I can only answer for myself. I used to buy it reasonably regularly. But I no longer do, for the same reason I now very rarely watch the ABC.

It is not that there are views expressed there I disagree with. I usually read the appalling Monthly, and the just as appalling Eureka Street. I want to know what people who see things differently from me are thinking, and I often learn from them. Those journals are often wrong, but they are generally honest.

It is rather that both The Age and the ABC claim to be news organisations, and claim to be balanced. They are neither. Both use creative editing to frame news stories to match their political agendas in ways that mislead or distort.

I don’t like that. I don’t like being lied to.
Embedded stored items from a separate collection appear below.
(* ===== verification/FsWorld.v ===== *)
(** * The file system on the log and the buffer cache

    [begin_op] and [end_op] of log.c keep what the system calls rely on, so that the
    results on runs of calls hold for the whole stack, from sysfile.c to the disk. *)

From stdpp Require Import base numbers gmap sets list strings.
From S2P Require Import Prelude CString Spinlock Sleeplock Bio BioRing BioSpec.
From S2P Require Import Log LogSpec LogThms LogTxn Pipe File Fs FsBlock FsAlloc FsFile FsInode FsDinode FsRW FsTrunc FsIcache FsDir.
From S2P Require Import SysFile FsNames FsCheck FsCache FsOps FsTree FsCalls FsCreate FsRun FsLog.
Open Scope Z_scope.

Section world.
Context (me : Z) (sb : superblock).
#[local] Instance w_layer : BlockLayer lst := log_layer me.
#[local] Instance w_laws : BlockLaws lst := log_laws me.
#[local] Instance w_txn : TxnLayer lst := mkTxnLayer lst Log.begin_op (Log.end_op me).

(** No call is in progress. *)
Definition log_idle (l : lst) (k : blks) : Prop := exists a,
  log_rep l a [] /\ outstanding l = 0 /\ committing l = 0 /\ k = blks_of l a [].

Lemma idle_size l a : log_rep l a [] -> k_size (blks_of l a []) = asize a.
Proof. intros R. pose proof (R_ok _ _ (r_cache _ _ _ R)) as Ha. unfold k_size, asize. cbn. by rewrite (a_len _ Ha). Qed.

Lemma idle_blk l a b : log_rep l a [] -> 0 <= b < asize a -> blk (adisk a) b = blk (alog a) b.
Proof.
  intros R Hb. change (blk (alog a) b) with (a_get b a). rewrite <- (rep_committed l a [] b R Hb). unfold committed.
  by rewrite decide_False by (apply not_elem_of_nil).
Qed.

Lemma log_begin P m l k Q : msec ∅ m -> log_idle l k ->
  (forall m' l', quiet ∅ m m' -> b_rep l' (k_begin k) -> Q tt (m', l')) -> wp P t_begin (m, l) Q.
Proof.
  intros Hm (a & R & Ho & Hc & ->) HQ. apply wp_begin_op; [done| |].
  { intros [H|H]; [done|]. rewrite (r_n _ _ _ R), Ho in H. unfold LOGSIZE, MAXOPBLOCKS in H. simpl in H. lia. }
  intros m' Hq _ _. apply HQ; [done|]. rewrite Ho. change (0 + 1) with 1. exists a, []. apply (rep_log_in me (set_outstanding 1 l) a []); [by destruct R; constructor|done|done].
Qed.

Lemma log_end P m l k Q : msec ∅ m -> b_rep l k -> k_held k = ∅ -> k_ops k = 1 -> k_size k < 2147483648 -> k_hi k - k_lo k <= LOGSIZE ->
  (forall m' l' k' W, quiet ∅ m m' -> log_idle l' k' -> commits k k' W -> Q tt (m', l')) -> wp P t_end (m, l) Q.
Proof.
  intros Hm (a & bs & L) Hh Ho Hsz Hlog HQ. pose proof (log_in_rep me _ _ _ _ L Hh) as R. destruct (log_in_size me _ _ _ _ L) as [Esz _]. pose proof L as [].
  apply (wp_end_op me P l a bs); [done|done| |lia|done|intros; lia|].
  { unfold NBUF, LOGSIZE, MAXOPBLOCKS in *. lia. }
  intros m' l' W Hq _ R' Ho' Hc' E1 E2 [HA1 HA2]. destruct (a_writes_fields W a) as (F1 & F2 & F3 & _).
  assert (forall b, k_home k b -> home (lstart l) (lsize l) b (adisk a) /\ committed a bs b = k_get b k) as Hhome.
  { intros b [H1 H2]. rewrite Esz in H1. split; [unfold home, asize in *; lia|]. rewrite (rep_committed _ _ _ _ R) by done. by eapply log_in_get. }
  apply (HQ m' l' (blks_of l' (a_writes W a) []) W); [done|by exists (a_writes W a)|]. constructor; cbn [k_lo k_hi k_disk blks_of].
  - intros b Hb. destruct (Hhome b Hb) as [Hh' Hg]. rewrite <- Hg, <- HA1 by done. change (k_get b (blks_of l' (a_writes W a) [])) with (blk (alog (a_writes W a)) b).
    rewrite <- (idle_blk l'), F1; [done|done|]. rewrite asize_writes. destruct Hb as [Hb _]. by rewrite <- Esz.
  - rewrite (idle_size _ _ R'), asize_writes. done.
  - rewrite E1, E2, li_lo, li_hi. done.
  - by rewrite F1, li_disk.
  - intros ws Hp. rewrite li_lo, <- li_disk. destruct (HA2 ws Hp) as [H|H]; cbv zeta in H; [left|right]; intros b Hb; destruct (Hhome b Hb) as [Hh' Hg].
    + by rewrite H.
    + by rewrite H, Hg.
Qed.

#[local] Instance w_txn_laws : TxnLaws lst.
Proof.
  refine {| t_idle := log_idle |}.
  - intros l k (a & R & _ & _ & ->). apply (R_ok _ _ (r_cache _ _ _ R)).
  - intros l k b (a & R & _ & _ & ->) Hb. rewrite (idle_size _ _ R) in Hb. by apply (idle_blk l).
  - intros l k b (a & R & _ & _ & ->) [Hb Hlo]. rewrite (idle_size _ _ R) in Hb. cbn [k_lo k_hi k_disk blks_of] in *.
    change (k_get b (blks_of l a [])) with (blk (alog a) b). rewrite <- (idle_blk l) by done. destruct R.
    apply (blk_recovered_zero _ (lsize l)); [done|cbn in r_size; lia|done|]. unfold home, asize in *. lia.
  - exact log_begin.
  - exact log_end.
Defined.

(** ** The whole file system *)

(** The panics for want of room: in the log, the buffer cache, the disk, the inode
    cache, the inodes of the disk, a directory. *)
Definition room (f : failure) : Prop :=
  f ∈ [FPanic "too big a transaction"; FPanic "bget: no buffers"; FPanic "balloc: out of blocks"; FPanic "iget: no inodes";
       FPanic "ialloc: no inodes"; FPanic "dirlink"].

#[local] Instance room_short B : short_of (fun f => room f \/ (f = FBlocked /\ B)).
Proof. constructor; [split_and!|..]; left; unfold room; set_solver. Qed.

Context (devs : Z -> @devsw lst) (name0 de0 : list Z).

Notation state := (mach * fs lst)%type.

(** The superblock of a file system whose link counts fit a [short] and whose inode
    numbers fit the [ushort] of a directory entry. *)
Definition sizes_ok : Prop := 32 * sb_size sb < 32767 /\ sb_ninodes sb <= 65536.

(** ** What the calls do to the name space *)

Section names.
Context (Hsz : sizes_ok) (Hde : length de0 = 16%nat) (H : refs) (A : ns) (k : blks) (t : state) (HR : fs_rest me sb H A k t).
Context (cwd : nat) (c rc : Z) (Hcwd : H !! cwd = Some (c, rc)) (Hc : nT A c = T_DIR).

(** A call that returns [r] takes [A] to [A'], on the disk in one step. *)
Definition outcome {B} (r : res state B) (B0 : Prop) (Q : B -> refs -> ns -> Prop) : Prop :=
  match r with
  | Ok b t' => exists H' A', Q b H' A' /\ after me sb A k H' A' t'
  | Panic msg => room (FPanic msg)
  | Blocked => B0
  end.

Lemma wp_outcome {B} (m : M state B) (B0 : Prop) (Q : B -> refs -> ns -> Prop) :
  wp (fun f => room f \/ (f = FBlocked /\ B0)) m t (fun b t' => exists H' A', Q b H' A' /\ after me sb A k H' A' t') -> outcome (m t) B0 Q.
Proof.
  unfold wp, outcome. destruct (m t) as [b t'|msg|]; [done|by intros [?|[? _]]|]. intros [Hr|[_ ?]]; [|done]. unfold room in Hr. set_solver.
Qed.

(** C17. [link] makes exactly the name asked for, when the file exists and is not a
    directory, the directory exists and has no such name; else it changes nothing and
    fails.  The kernel may run out of room.  Where the last name of [new] stands for
    the directory that it is in, the call never returns, and only there it blocks.
    The paths start in directories that have not been removed. *)
Theorem link_correct old new : 0 < nN A (start c old) -> 0 < nN A (start c new) ->
  outcome (sys_link me sb devs name0 de0 cwd (Some old) (Some new) t)
    (link_self name0 A c old new)
    (fun r H' A' => H' = H /\ linked name0 A c old new r A').
Proof.
  intros Hs1 Hs2. destruct Hsz as [H1 H2], (rs_tree _ _ _ _ _ _ HR) as [O HT]. apply wp_outcome.
  eapply wp_mono; [eapply (at_sys_link me sb devs name0 de0 _ H1 H2 Hde H A k t HR cwd c rc); [done|done|done|done|done|]|].
  - intros Hself. by right.
  - intros r t' (A' & Hl & Ha). by exists H, A'.
Qed.

(** C15. [unlink] removes exactly the name asked for, if it is there and not [.] or [..] or a
    directory with files in it; the inode goes with its last name and reference.  A
    directory that some process is in loses its name and its parent the link that
    [..] is, and its inode stays. *)
Theorem unlink_correct path : 0 < nN A (start c path) ->
  outcome (sys_unlink me sb devs name0 cwd (Some path) t) False (fun r H' A' => H' = H /\ unlinked name0 H A c path r A').
Proof.
  intros Hs. destruct Hsz as [H1 H2], (rs_tree _ _ _ _ _ _ HR) as [O HT]. apply wp_outcome.
  eapply wp_mono; [eapply (at_sys_unlink me sb devs name0 de0 _ H1 H2 Hde H A k t HR cwd c rc); done|].
  intros r t' (A' & Hl & Ha). by exists H, A'.
Qed.

(** C16. [open] returns the inode that the path names, or makes a file of that name in
    the directory that the path gives, with one reference more to it. *)
Theorem open_correct path omode ok : 0 < nN A (start c path) ->
  outcome (sys_open me sb devs name0 de0 cwd (Some path) (Some omode) ok t) False
    (fun r H' A' => exists v, opened name0 A c path omode v A' /\ open_result H ok v r H').
Proof.
  intros Hs. destruct Hsz as [H1 H2], (rs_tree _ _ _ _ _ _ HR) as [O HT]. apply wp_outcome.
  eapply wp_mono; [eapply (at_sys_open me sb devs name0 de0 _ H1 H2 Hde H A k t HR cwd c rc); done|].
  intros r t' (v & H' & A' & Ho & Hr & Ha). exists H', A'. split; [by exists v|done].
Qed.

(** C18. [mkdir] makes a directory with the right first two entries, and counts it as a
    link to its parent. *)
Theorem mkdir_correct path : 0 < nN A (start c path) ->
  outcome (sys_mkdir me sb devs name0 de0 cwd (Some path) t) False
    (fun r H' A' => H' = H /\ exists v, created name0 A c path T_DIR v A' /\ r = (if v then 0 else -1)).
Proof.
  intros Hs. destruct Hsz as [H1 H2], (rs_tree _ _ _ _ _ _ HR) as [O HT]. apply wp_outcome.
  eapply wp_mono; [eapply (at_make me sb devs name0 de0 _ H1 H2 Hde H A k t HR cwd c rc); done|].
  intros r t' (v & A' & Ho & Hr & Ha). exists H, A'. split; [|done]. split; [done|]. by exists v.
Qed.

End names.

(** ** Runs *)

Context (pipewrite : Z -> list Z -> Z -> M (mach * fs lst) Z).

Notation run := (run me sb devs name0 de0 pipewrite).
Notation disk_of t := (disk (lbio (fblk (snd t)))).

(** The disk is a consistent file system. *)
Definition fs_ok (D : list (list Z)) : Prop := exists A, tree A /\ disk_ok sb D A.

Definition consistent (u : users) (t : state) : Prop := exists H A k, fs_rest me sb H A k t /\ holds_all u H A.

(** What the state says about a call of the process [p]. *)
Definition may (u : users) (t : state) (p : nat) (cl : call) : Prop :=
  forall H A k, fs_rest me sb H A k t -> holds_all u H A -> allowed u H A p cl.

Definition self_link (u : users) (t : state) (p : nat) (cl : call) : Prop :=
  exists H A k, fs_rest me sb H A k t /\ holds_all u H A /\ links_self name0 u H A p cl.

(** Calls one after the other. *)
Inductive runs : users -> state -> list (nat * call) -> users -> state -> Prop :=
  | runs_nil u t : runs u t [] u t
  | runs_cons u t p cl u1 t1 l u2 t2 :
      may u t p cl -> run u p cl t = Ok u1 t1 -> runs u1 t1 l u2 t2 -> runs u t ((p, cl) :: l) u2 t2.

Lemma rest_disk H A k t : fs_rest me sb H A k t -> k_disk k = disk_of t /\ k_lo k = lstart (fblk t.2).
Proof. intros []. destruct rs_idle as (a & R & _ & _ & ->). cbn. split; [|done]. symmetry. apply (R_disk _ _ (r_cache _ _ _ R)). Qed.

Lemma run_wp u t p cl H A k : sizes_ok -> length de0 = 16%nat -> fs_rest me sb H A k t -> holds_all u H A -> allowed u H A p cl ->
  wp (fun f => room f \/ (f = FBlocked /\ links_self name0 u H A p cl)) (run u p cl) t (fun u' t' => good me sb u' k t').
Proof. intros [H1 H2] Hde HR HU Hal. eapply run_good; [apply room_short|done|done|done|done|done|done|]. intros Hs. by right. Qed.

(** C1. The file system stays consistent: after any calls of any processes, one after the
    other, every block belongs to one file at most, every directory but the root has
    one name and the right [.] and [..], or has been removed and has no files, link
    counts are numbers of names, and the inode cache counts the current directories
    and open files; and after a crash at any disk write recovery leaves a consistent
    file system.  The calls are such that paths do not start in a removed directory
    and only files are written to ([may]). *)
Theorem fs_consistent u t l u' t' : sizes_ok -> length de0 = 16%nat -> consistent u t -> runs u t l u' t' ->
  consistent u' t' /\ exists W, disk_of t' = apply_writes W (disk_of t) /\
    forall ws, ws `prefix_of` W -> fs_ok (recovered (lstart (fblk t.2)) (apply_writes ws (disk_of t))).
Proof.
  intros Hsz Hde (H & A & k & HR & HU) Hruns.
  assert (good me sb u' k t') as (H' & A' & k' & HR' & HU' & W & E1 & E2 & HW).
  { revert H A k HR HU. induction Hruns as [u t|u t p cl u1 t1 l u2 t2 Hal Hrun Hruns IH]; intros H A k HR HU.
    - exists H, A, k. split_and!; [done|done|by eapply evolves_refl].
    - pose proof (run_wp u t p cl H A k Hsz Hde HR HU (Hal H A k HR HU)) as HWP. unfold wp in HWP. rewrite Hrun in HWP.
      destruct HWP as (H1 & A1 & k1 & HR1 & HU1 & Hev1). destruct (IH H1 A1 k1 HR1 HU1) as (H2 & A2 & k2 & HR2 & HU2 & Hev2).
      exists H2, A2, k2. split_and!; [done|done|by eapply evolves_trans]. }
  destruct (rest_disk _ _ _ _ HR) as [Ek El]. destruct (rest_disk _ _ _ _ HR') as [Ek' _]. split; [by exists H', A', k'|]. exists W. rewrite <- Ek, <- Ek', <- El.
  split; [done|]. intros ws Hp. destruct (HW ws Hp) as (B & HB & HD). by exists B.
Qed.

(** C5. In a consistent file system a call returns, and leaves it consistent, unless the
    kernel panics for want of room; only [link] to a name that stands for the
    directory itself waits for ever.  This is for calls whose paths do not start in
    a removed directory, and for writes to files ([may]). *)
Theorem calls_return u t p cl : sizes_ok -> length de0 = 16%nat -> consistent u t -> may u t p cl ->
  match run u p cl t with
  | Ok u' t' => consistent u' t'
  | Panic msg => room (FPanic msg)
  | Blocked => self_link u t p cl
  end.
Proof.
  intros Hsz Hde (H & A & k & HR & HU) Hal. pose proof (run_wp u t p cl H A k Hsz Hde HR HU (Hal H A k HR HU)) as HWP. unfold wp in HWP.
  destruct (run u p cl t) as [u' t'|msg|].
  - destruct HWP as (H' & A' & k' & HR' & HU' & _). by exists H', A', k'.
  - by destruct HWP as [?|[? _]].
  - destruct HWP as [Hr|[_ Hs]]; [|by exists H, A, k]. unfold room in Hr. set_solver.
Qed.

End world.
Two things need to happen to return the ABC and The Age to respectability, and to higher circulation, viewing, and reading figures.

First, there needs to be a real commitment to honest factual reporting.

This might include, for example, noting the claims of Julia Gillard’s minders that she was speaking ‘off the cuff’ at her campaign launch, and her own implication that this was so, and then reporting that this was not so, and questioning why Julia and her minders might wish to deceive the media and the public about this.

No, it’s not going to happen.

The second is that there needs to be room in both The Age and the ABC for expression of alternate views. The one-sided badgering of Liberal party politicians on the ABC, and the stacking of panels and audiences, is so common that an exception would be newsworthy. The Age has not one conservative columnist, and conservative opinions on the letters pages are so scarce as to be invisible.

This policy of exclusion doesn’t win votes, readers, watchers even amongst left wingers.

Most Labor voters I know are fair-minded people, and happy to hear and consider views other than their own. Being wrong doesn’t make them stupid.

So dear Age editors, if you need a conservative commentator, and you do, I am willing to consider offers.

2 Responses to “The Age”

  • Ben says:

    Excellent post. It is ironic that I read a broader range of views in the explicitly conservative magazines I subscribe to, from libertarian to Catholic, and so on.

    I stopped buying The Age years ago and it had nothing to do with the internet. At least there is some variety in The Australian.

    But the ABC bugs me a little more b/c it is a “public” broadcaster.Intellectual diversity shouldn’t be feared – it should be embraced.